Return, word for word, only the lines of the data below that lie between the line with "(0 <= decimal" and the line with "integer. *)", those two lines included.

* Material for this exercise:
....................

Lemma combineTimezoneOffsets_without_time_witness :
  combineTimezoneOffsets
    (map Raw [mkToken TokType.Number "2025" 0 4; mkToken TokType.Dash "-" 4 5;
              mkToken TokType.Number "01" 5 7; mkToken TokType.Dash "-" 7 8;
              mkToken TokType.Number "12" 8 10; mkToken TokType.EOF "" 10 10])
  = map Raw [mkToken TokType.Number "2025" 0 4; mkToken TokType.Dash "-" 4 5;
             mkToken TokType.Number "01" 5 7; mkToken TokType.Dash "-" 7 8;
             mkToken TokType.Number "12" 8 10; mkToken TokType.EOF "" 10 10].
Proof.
  apply combineTimezoneOffsets_without_time.
  repeat (apply List.Forall_cons; [split; discriminate|]). apply List.Forall_nil.
Defined.

(** ** Runs of digits and their values *)

(** The number a run of decimal digits denotes, read behind [acc]. *)
Fixpoint decimalFrom (acc : Z) (s : string) : Z :=
  match s with
  | EmptyString => acc
  | String c s1 => decimalFrom (acc * 10 + (Z.of_nat (nat_of_ascii c) - 48)) s1
  end.

Definition decimal (s : string) : Z := decimalFrom 0 s.

Lemma digitValue_digit c :
  isDigit c = true ->
  JSNumber.digitValue c = Some (Z.of_nat (nat_of_ascii c) - 48)%Z
  /\ (0 <= Z.of_nat (nat_of_ascii c) - 48 <= 9)%Z.
Proof.
  destruct c as [[] [] [] [] [] [] [] []]; vm_compute; intros H; try discriminate;
    (split; [reflexivity|split; discriminate]).
Qed.

Lemma digitsValue_decimal s : forall acc,
  strAll isDigit s = true -> JSNumber.digitsValue 10 acc s = Some (decimalFrom acc s).
Proof.
  induction s as [|c s IH]; intros acc H; [reflexivity|].
  simpl in H. apply andb_true_iff in H as [Hc Hs].
  destruct (digitValue_digit c Hc) as [E Hb].
  cbn [JSNumber.digitsValue decimalFrom]. rewrite E.
  destruct (Z.ltb_spec (Z.of_nat (nat_of_ascii c) - 48) 10) as [_|Hge]; [|lia].
  apply IH. exact Hs.
Qed.

Lemma decimalFrom_bounds s : forall acc,
  strAll isDigit s = true -> (0 <= acc)%Z ->
  (acc * 10 ^ Z.of_nat (String.length s) <= decimalFrom acc s
   < (acc + 1) * 10 ^ Z.of_nat (String.length s))%Z.
Proof.
  induction s as [|c s IH]; intros acc H Hacc.
  - simpl. lia.
  - simpl in H. apply andb_true_iff in H as [Hc Hs].
    destruct (digitValue_digit c Hc) as [_ Hb].
    cbn [decimalFrom String.length]. rewrite Nat2Z.inj_succ, Z.pow_succ_r by lia.
    specialize (IH (acc * 10 + (Z.of_nat (nat_of_ascii c) - 48))%Z Hs ltac:(lia)).
    assert (0 < 10 ^ Z.of_nat (String.length s))%Z by (apply Z.pow_pos_nonneg; lia).
    nia.
Qed.

Lemma decimal_bounds s :
  strAll isDigit s = true ->
  (0 <= decimal s < 10 ^ Z.of_nat (String.length s))%Z.
Proof.
  intros H. pose proof (decimalFrom_bounds s 0 H ltac:(lia)) as Hb.
  unfold decimal. lia.
Qed.

(** [toInt] reads a run of digits as its value, as long as that is a safe
    integer. *)
Lemma toInt_decimal s label p :
  isNumeral s = true -> (decimal s < 2 ^ 53)%Z -> toInt s label p = Ok (decimal s).
Proof.
  intros H Hlt. apply toInt_numeral; [exact H| |exact Hlt].
  apply digitsValue_decimal. apply isNumeral_digits. exact H.
Qed.

Lemma toInt_short s label p :
  isNumeral s = true -> String.length s <= 15 -> toInt s label p = Ok (decimal s).
Proof.
  intros H Hlen. apply toInt_decimal; [exact H|].
  pose proof (decimal_bounds s (isNumeral_digits s H)) as Hb.
  assert (10 ^ Z.of_nat (String.length s) <= 10 ^ 15)%Z
    by (apply Z.pow_le_mono_r; lia).
  assert (10 ^ 15 < 2 ^ 53)%Z by (vm_compute; reflexivity). lia.
Qed.

(** The value of the printed form of a number. *)
Lemma decimal_pad k n : safe n -> decimal (pad k n) = n.
Proof.
  intros Hn. pose proof (pad_numeral k n Hn) as H.
  destruct (toString_numeral n ltac:(destruct Hn; lia)) as [H1 H2].
  destruct (padStart_numeral k _ H1) as [H3 H4].
  rewrite H2 in H4. unfold pad.
  rewrite (digitsValue_decimal _ 0 (isNumeral_digits _ H3)) in H4.
  injection H4 as H4. exact H4.
Qed.

(** ** The three shapes of an offset text *)

(** A result of [parseOffset] with another text kept as [raw]. *)
Definition withRaw (raw : string) (r : Result OffsetAst) : Result OffsetAst :=
  match r with
  | Ok (NumericOffset sign hours minutes _) => Ok (NumericOffset sign hours minutes raw)
  | _ => r
  end.

(** The range checks that end [parseOffset]. *)
Definition checkedOffset (sign : Sign) (hours minutes : Z) (raw : string) (p : nat)
  : Result OffsetAst :=
  if ((hours <? 0) || (MAX_OFFSET_HOURS <? hours))%Z
  then Err (ParseError (OffsetHoursRange hours) p)
  else if ((minutes <? 0) || (MAX_MINUTES <? minutes))%Z
       then Err (ParseError (OffsetMinutesRange minutes) p)
       else Ok (NumericOffset sign hours minutes raw).

Lemma parseOffset_signed sign rest p :
  parseOffset (Sign_text sign +:+ rest) p =
  if (String.length rest =? 0)%nat then Err (ParseError OffsetNoDigits p)
  else
    let* (hours, minutes) :=
      (if JS.includes ":" rest then
         match JS.split ":" rest with
         | [h; m] =>
             let* hours := toInt h "offset hours" p in
             let* minutes := toInt m "offset minutes" p in
             Ok (hours, minutes)
         | _ => Err (ParseError (OffsetBadColonFormat (Sign_text sign +:+ rest)) p)
         end
       else if (String.length rest =? 4)%nat then
         let* hours := toInt (JS.slice 0 2 rest) "offset hours" p in
         let* minutes := toInt (JS.slice 2 4 rest) "offset minutes" p in
         Ok (hours, minutes)
       else if (String.length rest =? 2)%nat then
         let* hours := toInt rest "offset hours" p in
         Ok (hours, 0%Z)
       else Err (ParseError (OffsetBadFormat (Sign_text sign +:+ rest)) p)) in
    checkedOffset sign hours minutes (Sign_text sign +:+ rest) p.
Proof. destruct sign; reflexivity. Qed.

Lemma digits_noColon s : strAll isDigit s = true -> JS.includes ":" s = false.
Proof.
  intros H. apply includes_noColon. revert H. apply strAll_impl.
  exact isDigit_noColon.
Qed.

Lemma two_chars s : String.length s = 2 -> exists a b, s = String a (String b "").
Proof. destruct s as [|a [|b [|c s]]]; try discriminate. eauto. Qed.

(** X7.  The compact shape and the short shape of an offset are read as
    the colon shape with the same digits: with two digits [HH] and two
    digits [MM], the text [±HHMM] gives what [±HH:MM] gives and [±HH] what
    [±HH:00] gives, range failures included, but for the text kept as
    [raw].  A sign followed by one, three or more than four characters
    without a colon is no offset. *)
Theorem parseOffset_shapes_agree sign HH MM p :
  isNumeral HH = true -> String.length HH = 2 ->
  isNumeral MM = true -> String.length MM = 2 ->
  parseOffset (Sign_text sign +:+ HH +:+ MM) p
    = withRaw (Sign_text sign +:+ HH +:+ MM)
        (parseOffset (Sign_text sign +:+ HH +:+ ":" +:+ MM) p)
  /\ parseOffset (Sign_text sign +:+ HH) p
    = withRaw (Sign_text sign +:+ HH)
        (parseOffset (Sign_text sign +:+ HH +:+ ":" +:+ "00") p)
  /\ (forall rest,
        JS.includes ":" rest = false ->
        String.length rest <> 0 -> String.length rest <> 2 ->
        String.length rest <> 4 ->
        parseOffset (Sign_text sign +:+ rest) p
        = Err (ParseError (OffsetBadFormat (Sign_text sign +:+ rest)) p)).
Proof.
  intros NH LH NM LM.
  pose proof (digits_noColon _ (isNumeral_digits _ NH)) as CH.
  pose proof (digits_noColon _ (isNumeral_digits _ NM)) as CM.
  assert (TH : forall label, toInt HH label p = Ok (decimal HH))
    by (intros; apply toInt_short; [exact NH|lia]).
  assert (TM : forall label, toInt MM label p = Ok (decimal MM))
    by (intros; apply toInt_short; [exact NM|lia]).
  assert (Colon : forall M, JS.includes ":" M = false ->
            forall m, toInt M "offset minutes" p = Ok m ->
            parseOffset (Sign_text sign +:+ HH +:+ ":" +:+ M) p
            = checkedOffset sign (decimal HH) m (Sign_text sign +:+ HH +:+ ":" +:+ M) p).
  { intros M HcM m HM. rewrite parseOffset_signed.
    rewrite length_app_colon, includes_app_colon, split_app_colon by assumption.
    cbv zeta. rewrite TH. cbn [bind]. rewrite HM. reflexivity. }
  split; [|split].
  - rewrite (Colon MM CM _ (TM _)). rewrite parseOffset_signed.
    destruct (two_chars HH LH) as (a & b & ->).
    destruct (two_chars MM LM) as (c & d & ->).
    replace (JS.includes ":" (String a (String b "") +:+ String c (String d "")))
      with false.
    2:{ symmetry. apply digits_noColon. rewrite strAll_app.
        apply andb_true_iff. split; apply isNumeral_digits; assumption. }
    change (String.length (String a (String b "") +:+ String c (String d ""))) with 4.
    cbn [Nat.eqb].
    change (JS.slice 0 2 (String a (String b "") +:+ String c (String d "")))
      with (String a (String b "")).
    change (JS.slice 2 4 (String a (String b "") +:+ String c (String d "")))
      with (String c (String d "")).
    cbv zeta. rewrite TH. cbn [bind]. rewrite TM. cbn [bind].
    unfold checkedOffset.
    destruct (_ || _)%Z; [reflexivity|]. destruct (_ || _)%Z; reflexivity.
  - rewrite (Colon "00" eq_refl 0%Z eq_refl). rewrite parseOffset_signed.
    rewrite CH, LH. cbn [Nat.eqb]. cbv zeta. rewrite TH. cbn [bind].
    unfold checkedOffset.
    destruct (_ || _)%Z; [reflexivity|]. destruct (_ || _)%Z; reflexivity.
  - intros rest Hc L0 L2 L4. rewrite parseOffset_signed, Hc.
    destruct (Nat.eqb_spec (String.length rest) 0) as [?|_]; [contradiction|].
    destruct (Nat.eqb_spec (String.length rest) 4) as [?|_]; [contradiction|].
    destruct (Nat.eqb_spec (String.length rest) 2) as [?|_]; [contradiction|].
    reflexivity.
Qed.

Lemma parseOffset_shapes_agree_witness :
  parseOffset "-0530" 7 = Ok (NumericOffset SignMinus 5 30 "-0530").
Proof.
  exact (proj1 (parseOffset_shapes_agree SignMinus "05" "30" 7
                  eq_refl eq_refl eq_refl eq_refl)).
Defined.

(** ** [toInt] on signed digits between white space *)

Section SignedDigits.

Import JSNumber.

Lemma trimStart_spaces ws s :
  strAll JS.isWhitespace ws = true -> JS.trimStart (ws +:+ s) = JS.trimStart s.
Proof.
  induction ws as [|c ws IH]; [reflexivity|]. simpl. intros H.
  apply andb_true_iff in H as [Hc Hs]. rewrite Hc. exact (IH Hs).
Qed.

Lemma trimEnd_spaces_only ws : strAll JS.isWhitespace ws = true -> JS.trimEnd ws = "".
Proof.
  induction ws as [|c ws IH]; [reflexivity|]. simpl. intros H.
  apply andb_true_iff in H as [Hc Hs]. rewrite (IH Hs), Hc. reflexivity.
Qed.

Lemma trimEnd_spaces s ws :
  strAll JS.isWhitespace ws = true -> JS.trimEnd (s +:+ ws) = JS.trimEnd s.
Proof.
  intros H. induction s as [|c s IH].
  - rewrite append_nil_l. simpl. apply trimEnd_spaces_only. exact H.
  - rewrite append_cons. cbn [JS.trimEnd]. rewrite IH. reflexivity.
Qed.

Lemma trimEnd_behind c s :
  JS.trimEnd s = s -> s <> "" -> JS.trimEnd (String c s) = String c s.
Proof.
  intros H Hne. cbn [JS.trimEnd]. rewrite H. destruct s; [congruence|reflexivity].
Qed.

(** The text between the white space: digits behind an optional sign. *)
Lemma trim_signed ws1 ws2 sg ds :
  strAll JS.isWhitespace ws1 = true -> strAll JS.isWhitespace ws2 = true ->
  isNumeral ds = true -> sg = "" \/ sg = "+" \/ sg = "-" ->
  JS.trim (ws1 +:+ (sg +:+ ds) +:+ ws2) = sg +:+ ds.
Proof.
  intros H1 H2 Hds Hsg. unfold JS.trim.
  rewrite trimStart_spaces by exact H1.
  pose proof (isNumeral_digits _ Hds) as Hd.
  destruct ds as [|d ds]; [discriminate|].
  assert (Hdigit : isDigit d = true) by (simpl in Hd; apply andb_true_iff in Hd; tauto).
  assert (E : JS.trimStart ((sg +:+ String d ds) +:+ ws2) = (sg +:+ String d ds) +:+ ws2).
  { destruct Hsg as [-> | [-> | ->]]; rewrite ?append_nil_l, ?append_cons; simpl;
      try reflexivity.
    rewrite (digit_not_whitespace d Hdigit). reflexivity. }
  rewrite E, trimEnd_spaces by exact H2.
  pose proof (trimEnd_numeral _ Hd) as Ht.
  destruct Hsg as [-> | [-> | ->]]; [exact Ht| |];
    apply (trimEnd_behind _ (String d ds)); (exact Ht || discriminate).
Qed.

Lemma roundToNumber_opp n :
  (0 < n < 2 ^ 53)%Z ->
  exists q, roundToNumber (Qopp (Qmake n 1)) = Finite q
            /\ (Qnum q mod Zpos (Qden q) = 0)%Z /\ (Qnum q / Zpos (Qden q) = - n)%Z.
Proof.
  intros Hn.
  destruct (roundToNumber_safe n ltac:(lia)) as (q & Hq & Hmod & Hdiv).
  exists (Qopp q). revert Hq. unfold roundToNumber.
  cbn [Qopp Qnum Qden]. rewrite Z.abs_opp.
  destruct (Z.abs n =? 0)%Z eqn:E0; [apply Z.eqb_eq in E0; lia|].
  destruct (nearestDouble (Z.abs n) 1) as [m e].
  assert (N1 : (n <? 0)%Z = false) by (apply Z.ltb_ge; lia).
  assert (N2 : (- n <? 0)%Z = true) by (apply Z.ltb_lt; lia).
  rewrite N1, N2.
  destruct (0 <=? e)%Z.
  - destruct (2 ^ 1024 <=? m * 2 ^ e)%Z; [discriminate|].
    intros [= <-]. cbn [Qopp Qnum Qden] in *. split; [reflexivity|].
    rewrite Z.mod_1_r, Z.div_1_r in *. split; [reflexivity|]. lia.
  - intros [= <-]. split.
    + f_equal. rewrite <- Qred_opp. reflexivity.
    + cbn [Qopp Qnum Qden].
      set (r := Qred (m # Z.to_pos (2 ^ (- e)))) in *.
      apply Z.mod_divide in Hmod; [|lia]. destruct Hmod as [k Hk].
      rewrite Hk in *. rewrite Z.div_mul in Hdiv by lia. subst k.
      rewrite <- Z.mul_opp_l. split; [apply Z.mod_mul; lia|apply Z.div_mul; lia].
Qed.

Lemma numeral_not_Infinity ds : isNumeral ds = true -> String.eqb ds "Infinity" = false.
Proof.
  intros H. pose proof (isNumeral_digits _ H) as Hd.
  destruct ds as [|c ds]; [reflexivity|]. simpl in Hd.
  apply andb_true_iff in Hd as [Hc _]. simpl.
  rewrite (digit_neq c "I") by (assumption || reflexivity). reflexivity.
Qed.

....................

* Solution:
  (0 <= decimal s < 10 ^ Z.of_nat (String.length s))%Z.
Proof.
  intros H. pose proof (decimalFrom_bounds s 0 H ltac:(lia)) as Hb.
  unfold decimal. lia.
Qed.

(** [toInt] reads a run of digits as its value, as long as that is a safe
    integer. *)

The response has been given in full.